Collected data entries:
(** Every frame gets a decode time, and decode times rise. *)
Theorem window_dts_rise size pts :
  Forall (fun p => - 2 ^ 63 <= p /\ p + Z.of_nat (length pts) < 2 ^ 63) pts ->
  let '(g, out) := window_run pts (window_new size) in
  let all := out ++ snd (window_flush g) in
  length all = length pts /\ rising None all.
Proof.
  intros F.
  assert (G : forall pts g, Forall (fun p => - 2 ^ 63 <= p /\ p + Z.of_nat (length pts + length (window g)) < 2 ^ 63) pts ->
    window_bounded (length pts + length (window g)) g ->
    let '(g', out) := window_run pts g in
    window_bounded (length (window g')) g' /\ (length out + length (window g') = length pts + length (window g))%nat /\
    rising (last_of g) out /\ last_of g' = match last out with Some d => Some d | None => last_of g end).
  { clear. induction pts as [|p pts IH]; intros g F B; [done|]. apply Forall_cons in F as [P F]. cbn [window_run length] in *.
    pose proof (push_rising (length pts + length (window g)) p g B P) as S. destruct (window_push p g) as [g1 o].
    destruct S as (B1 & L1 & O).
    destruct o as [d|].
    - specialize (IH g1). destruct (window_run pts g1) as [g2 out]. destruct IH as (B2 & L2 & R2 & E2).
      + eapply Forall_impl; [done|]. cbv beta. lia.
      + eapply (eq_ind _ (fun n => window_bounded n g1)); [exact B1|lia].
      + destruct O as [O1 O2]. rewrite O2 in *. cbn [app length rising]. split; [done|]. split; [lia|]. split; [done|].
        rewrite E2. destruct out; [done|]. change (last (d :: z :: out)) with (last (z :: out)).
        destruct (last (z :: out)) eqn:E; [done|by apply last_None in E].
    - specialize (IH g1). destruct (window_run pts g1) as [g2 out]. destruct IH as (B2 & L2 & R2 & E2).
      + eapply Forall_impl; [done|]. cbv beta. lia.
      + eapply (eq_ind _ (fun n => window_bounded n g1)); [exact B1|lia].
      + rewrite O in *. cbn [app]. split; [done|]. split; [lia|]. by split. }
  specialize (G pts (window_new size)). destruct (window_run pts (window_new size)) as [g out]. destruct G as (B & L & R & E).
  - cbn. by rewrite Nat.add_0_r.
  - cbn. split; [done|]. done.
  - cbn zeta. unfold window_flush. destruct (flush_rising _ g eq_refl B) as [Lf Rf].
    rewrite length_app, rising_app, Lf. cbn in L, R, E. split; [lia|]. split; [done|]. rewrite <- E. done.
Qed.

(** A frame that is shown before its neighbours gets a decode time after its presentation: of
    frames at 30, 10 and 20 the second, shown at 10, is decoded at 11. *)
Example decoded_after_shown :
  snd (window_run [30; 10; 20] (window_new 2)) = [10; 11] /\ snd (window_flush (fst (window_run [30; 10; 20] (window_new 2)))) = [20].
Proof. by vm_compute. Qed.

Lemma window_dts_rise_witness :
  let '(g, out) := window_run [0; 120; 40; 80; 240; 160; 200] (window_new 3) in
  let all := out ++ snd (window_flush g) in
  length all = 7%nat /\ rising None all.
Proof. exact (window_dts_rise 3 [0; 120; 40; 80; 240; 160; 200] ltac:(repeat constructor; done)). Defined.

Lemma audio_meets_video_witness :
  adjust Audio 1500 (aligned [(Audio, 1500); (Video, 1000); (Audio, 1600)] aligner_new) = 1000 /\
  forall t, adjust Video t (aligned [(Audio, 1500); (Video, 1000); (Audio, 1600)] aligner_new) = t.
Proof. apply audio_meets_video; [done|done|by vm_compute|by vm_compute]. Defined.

---

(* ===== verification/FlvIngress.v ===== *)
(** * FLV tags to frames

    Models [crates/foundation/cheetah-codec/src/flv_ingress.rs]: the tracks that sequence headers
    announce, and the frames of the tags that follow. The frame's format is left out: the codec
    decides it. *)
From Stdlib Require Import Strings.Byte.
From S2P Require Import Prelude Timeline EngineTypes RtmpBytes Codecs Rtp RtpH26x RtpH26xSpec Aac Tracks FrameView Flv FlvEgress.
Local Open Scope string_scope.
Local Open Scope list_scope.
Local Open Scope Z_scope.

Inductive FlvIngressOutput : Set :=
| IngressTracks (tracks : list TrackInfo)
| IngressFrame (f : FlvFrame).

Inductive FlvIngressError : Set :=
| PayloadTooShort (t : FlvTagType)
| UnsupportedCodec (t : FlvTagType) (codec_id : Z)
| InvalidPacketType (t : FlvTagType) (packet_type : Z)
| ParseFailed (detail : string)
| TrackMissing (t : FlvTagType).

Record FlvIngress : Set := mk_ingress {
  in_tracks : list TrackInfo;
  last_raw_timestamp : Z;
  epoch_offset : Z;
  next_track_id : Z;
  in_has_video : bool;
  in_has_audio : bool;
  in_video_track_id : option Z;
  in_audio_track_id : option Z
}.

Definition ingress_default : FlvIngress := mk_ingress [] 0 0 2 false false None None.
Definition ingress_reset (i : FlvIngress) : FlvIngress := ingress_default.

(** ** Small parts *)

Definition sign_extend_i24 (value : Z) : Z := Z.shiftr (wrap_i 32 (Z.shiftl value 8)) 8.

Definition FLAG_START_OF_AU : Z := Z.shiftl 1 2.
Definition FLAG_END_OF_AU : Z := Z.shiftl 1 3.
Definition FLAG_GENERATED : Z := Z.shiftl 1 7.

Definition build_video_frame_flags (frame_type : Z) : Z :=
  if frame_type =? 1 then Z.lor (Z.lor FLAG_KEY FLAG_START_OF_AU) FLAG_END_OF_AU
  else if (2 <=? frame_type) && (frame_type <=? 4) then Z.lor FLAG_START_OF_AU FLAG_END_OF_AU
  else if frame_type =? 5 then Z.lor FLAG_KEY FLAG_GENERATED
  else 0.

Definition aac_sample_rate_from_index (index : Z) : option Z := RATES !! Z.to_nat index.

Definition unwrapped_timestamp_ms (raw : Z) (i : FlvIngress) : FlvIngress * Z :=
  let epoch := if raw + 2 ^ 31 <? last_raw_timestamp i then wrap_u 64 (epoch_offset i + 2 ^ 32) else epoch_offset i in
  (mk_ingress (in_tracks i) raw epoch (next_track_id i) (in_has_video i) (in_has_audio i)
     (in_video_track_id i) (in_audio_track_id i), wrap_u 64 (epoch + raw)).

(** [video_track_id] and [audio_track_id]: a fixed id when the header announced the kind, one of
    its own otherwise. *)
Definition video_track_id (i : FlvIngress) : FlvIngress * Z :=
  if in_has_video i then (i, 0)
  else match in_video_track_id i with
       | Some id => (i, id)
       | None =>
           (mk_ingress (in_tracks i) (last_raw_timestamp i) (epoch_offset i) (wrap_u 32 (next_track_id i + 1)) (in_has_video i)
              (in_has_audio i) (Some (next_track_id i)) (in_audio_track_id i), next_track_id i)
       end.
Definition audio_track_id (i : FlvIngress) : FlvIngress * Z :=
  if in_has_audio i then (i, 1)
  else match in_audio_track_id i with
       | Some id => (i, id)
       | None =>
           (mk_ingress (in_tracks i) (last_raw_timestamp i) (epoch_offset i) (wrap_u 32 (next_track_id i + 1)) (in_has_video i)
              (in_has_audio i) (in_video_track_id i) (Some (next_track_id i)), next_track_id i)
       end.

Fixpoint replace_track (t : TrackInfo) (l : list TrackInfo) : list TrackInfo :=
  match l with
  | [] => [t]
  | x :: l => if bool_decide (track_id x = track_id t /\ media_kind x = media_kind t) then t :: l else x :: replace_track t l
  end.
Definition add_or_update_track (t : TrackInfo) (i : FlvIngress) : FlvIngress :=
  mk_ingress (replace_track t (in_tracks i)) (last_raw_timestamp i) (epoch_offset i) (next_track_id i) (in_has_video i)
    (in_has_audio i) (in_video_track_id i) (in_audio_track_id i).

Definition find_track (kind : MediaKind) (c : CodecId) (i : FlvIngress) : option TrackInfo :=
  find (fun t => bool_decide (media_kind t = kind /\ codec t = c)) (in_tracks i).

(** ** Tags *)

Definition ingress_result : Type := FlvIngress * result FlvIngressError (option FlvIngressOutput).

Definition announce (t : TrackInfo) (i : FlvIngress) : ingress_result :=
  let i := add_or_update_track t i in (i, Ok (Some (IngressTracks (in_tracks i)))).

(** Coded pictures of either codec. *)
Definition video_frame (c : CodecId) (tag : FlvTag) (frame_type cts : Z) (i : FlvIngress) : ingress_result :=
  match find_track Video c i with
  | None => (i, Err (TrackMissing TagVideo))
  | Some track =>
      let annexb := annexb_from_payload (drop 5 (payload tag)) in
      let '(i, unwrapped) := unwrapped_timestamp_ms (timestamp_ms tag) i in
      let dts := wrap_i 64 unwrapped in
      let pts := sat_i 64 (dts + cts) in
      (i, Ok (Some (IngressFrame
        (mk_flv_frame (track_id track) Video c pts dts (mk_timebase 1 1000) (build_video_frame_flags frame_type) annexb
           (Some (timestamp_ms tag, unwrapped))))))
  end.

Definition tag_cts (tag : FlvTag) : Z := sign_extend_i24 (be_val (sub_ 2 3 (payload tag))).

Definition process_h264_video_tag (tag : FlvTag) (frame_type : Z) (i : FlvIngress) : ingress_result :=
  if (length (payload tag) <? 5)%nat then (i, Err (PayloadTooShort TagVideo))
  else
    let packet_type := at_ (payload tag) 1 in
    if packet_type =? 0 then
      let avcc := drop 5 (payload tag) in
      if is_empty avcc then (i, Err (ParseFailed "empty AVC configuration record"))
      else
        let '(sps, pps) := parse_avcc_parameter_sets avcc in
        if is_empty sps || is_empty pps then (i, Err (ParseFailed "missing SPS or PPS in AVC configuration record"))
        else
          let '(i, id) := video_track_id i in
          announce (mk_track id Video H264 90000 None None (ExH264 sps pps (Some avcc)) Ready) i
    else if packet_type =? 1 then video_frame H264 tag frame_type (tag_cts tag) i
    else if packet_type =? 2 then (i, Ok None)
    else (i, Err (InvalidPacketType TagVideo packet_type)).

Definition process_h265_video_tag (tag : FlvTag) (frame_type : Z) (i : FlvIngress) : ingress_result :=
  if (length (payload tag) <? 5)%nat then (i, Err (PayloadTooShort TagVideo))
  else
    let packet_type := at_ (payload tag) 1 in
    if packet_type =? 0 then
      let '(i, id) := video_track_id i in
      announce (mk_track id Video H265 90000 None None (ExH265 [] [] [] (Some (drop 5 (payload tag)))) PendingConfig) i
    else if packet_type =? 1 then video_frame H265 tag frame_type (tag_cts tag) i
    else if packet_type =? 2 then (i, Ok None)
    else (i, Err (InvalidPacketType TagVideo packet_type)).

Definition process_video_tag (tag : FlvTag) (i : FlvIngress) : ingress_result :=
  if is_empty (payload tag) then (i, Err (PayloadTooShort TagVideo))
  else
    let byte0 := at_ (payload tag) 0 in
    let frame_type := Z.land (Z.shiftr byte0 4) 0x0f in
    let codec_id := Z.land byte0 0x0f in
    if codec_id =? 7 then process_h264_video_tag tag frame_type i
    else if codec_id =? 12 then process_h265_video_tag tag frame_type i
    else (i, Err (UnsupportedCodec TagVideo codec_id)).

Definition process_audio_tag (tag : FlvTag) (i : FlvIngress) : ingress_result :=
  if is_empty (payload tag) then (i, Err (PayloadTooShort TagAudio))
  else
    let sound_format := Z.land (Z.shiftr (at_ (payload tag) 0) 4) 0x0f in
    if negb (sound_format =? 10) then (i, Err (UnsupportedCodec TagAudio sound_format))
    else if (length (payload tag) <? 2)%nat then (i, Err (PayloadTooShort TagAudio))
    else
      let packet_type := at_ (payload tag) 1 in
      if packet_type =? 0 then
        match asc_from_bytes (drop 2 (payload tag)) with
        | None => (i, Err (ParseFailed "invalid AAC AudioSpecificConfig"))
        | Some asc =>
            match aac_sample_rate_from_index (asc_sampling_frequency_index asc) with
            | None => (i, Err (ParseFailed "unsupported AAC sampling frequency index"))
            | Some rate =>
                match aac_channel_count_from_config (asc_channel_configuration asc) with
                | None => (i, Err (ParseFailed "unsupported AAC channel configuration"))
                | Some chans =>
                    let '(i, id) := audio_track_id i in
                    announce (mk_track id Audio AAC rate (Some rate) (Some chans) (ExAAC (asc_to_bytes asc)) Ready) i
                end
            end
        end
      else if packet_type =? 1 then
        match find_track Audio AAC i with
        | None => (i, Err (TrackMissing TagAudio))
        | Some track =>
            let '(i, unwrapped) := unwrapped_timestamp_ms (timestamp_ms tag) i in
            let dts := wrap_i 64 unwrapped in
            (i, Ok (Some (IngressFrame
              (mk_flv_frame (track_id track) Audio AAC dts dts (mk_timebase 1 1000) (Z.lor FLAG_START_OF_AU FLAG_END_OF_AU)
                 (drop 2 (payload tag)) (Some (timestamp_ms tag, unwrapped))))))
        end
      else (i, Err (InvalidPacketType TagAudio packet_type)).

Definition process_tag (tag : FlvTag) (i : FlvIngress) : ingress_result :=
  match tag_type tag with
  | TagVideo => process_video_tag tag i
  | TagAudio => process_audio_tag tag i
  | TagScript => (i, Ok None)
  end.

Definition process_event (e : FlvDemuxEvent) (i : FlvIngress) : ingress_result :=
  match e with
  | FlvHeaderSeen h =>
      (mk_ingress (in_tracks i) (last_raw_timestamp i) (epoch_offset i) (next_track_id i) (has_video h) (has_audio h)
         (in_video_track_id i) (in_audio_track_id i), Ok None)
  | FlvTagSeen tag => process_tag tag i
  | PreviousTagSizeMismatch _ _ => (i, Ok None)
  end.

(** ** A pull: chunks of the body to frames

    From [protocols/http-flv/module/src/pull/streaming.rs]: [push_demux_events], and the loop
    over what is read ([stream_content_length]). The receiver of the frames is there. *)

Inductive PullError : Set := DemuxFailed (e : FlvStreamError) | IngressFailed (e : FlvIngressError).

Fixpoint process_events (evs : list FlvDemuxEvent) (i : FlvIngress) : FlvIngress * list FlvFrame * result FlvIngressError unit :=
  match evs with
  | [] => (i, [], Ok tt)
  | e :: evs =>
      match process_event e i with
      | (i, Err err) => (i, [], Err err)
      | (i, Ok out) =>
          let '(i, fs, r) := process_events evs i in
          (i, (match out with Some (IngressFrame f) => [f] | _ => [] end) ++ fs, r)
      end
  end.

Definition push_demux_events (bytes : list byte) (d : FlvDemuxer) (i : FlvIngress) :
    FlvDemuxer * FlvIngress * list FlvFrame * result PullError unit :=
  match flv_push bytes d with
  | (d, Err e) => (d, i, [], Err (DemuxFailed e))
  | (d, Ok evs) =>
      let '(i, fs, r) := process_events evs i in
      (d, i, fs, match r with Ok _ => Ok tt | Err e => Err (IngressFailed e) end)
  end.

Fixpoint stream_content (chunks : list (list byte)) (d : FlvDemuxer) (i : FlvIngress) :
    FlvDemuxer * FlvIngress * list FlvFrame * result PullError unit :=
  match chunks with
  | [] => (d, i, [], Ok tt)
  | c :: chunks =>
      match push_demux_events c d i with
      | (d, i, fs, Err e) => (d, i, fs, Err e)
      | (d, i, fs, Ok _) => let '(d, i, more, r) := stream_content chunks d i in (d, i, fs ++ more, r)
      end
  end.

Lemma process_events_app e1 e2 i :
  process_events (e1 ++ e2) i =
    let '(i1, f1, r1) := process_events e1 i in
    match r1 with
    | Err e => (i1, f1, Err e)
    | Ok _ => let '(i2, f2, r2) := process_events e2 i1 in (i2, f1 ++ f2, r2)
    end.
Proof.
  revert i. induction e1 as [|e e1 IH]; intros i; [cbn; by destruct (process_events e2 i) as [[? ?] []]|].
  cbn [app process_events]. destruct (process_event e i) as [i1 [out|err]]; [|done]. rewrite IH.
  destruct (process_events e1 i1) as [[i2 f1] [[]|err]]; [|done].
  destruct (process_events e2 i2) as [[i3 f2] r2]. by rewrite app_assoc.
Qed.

Task to carry out: Return every line of the entries above that the string "split" appears in.

Your solution:
      + destruct O as [O1 O2]. rewrite O2 in *. cbn [app length rising]. split; [done|]. split; [lia|]. split; [done|].
      + rewrite O in *. cbn [app]. split; [done|]. split; [lia|]. by split. }
  - cbn. split; [done|]. done.
    rewrite length_app, rising_app, Lf. cbn in L, R, E. split; [lia|]. split; [done|]. rewrite <- E. done.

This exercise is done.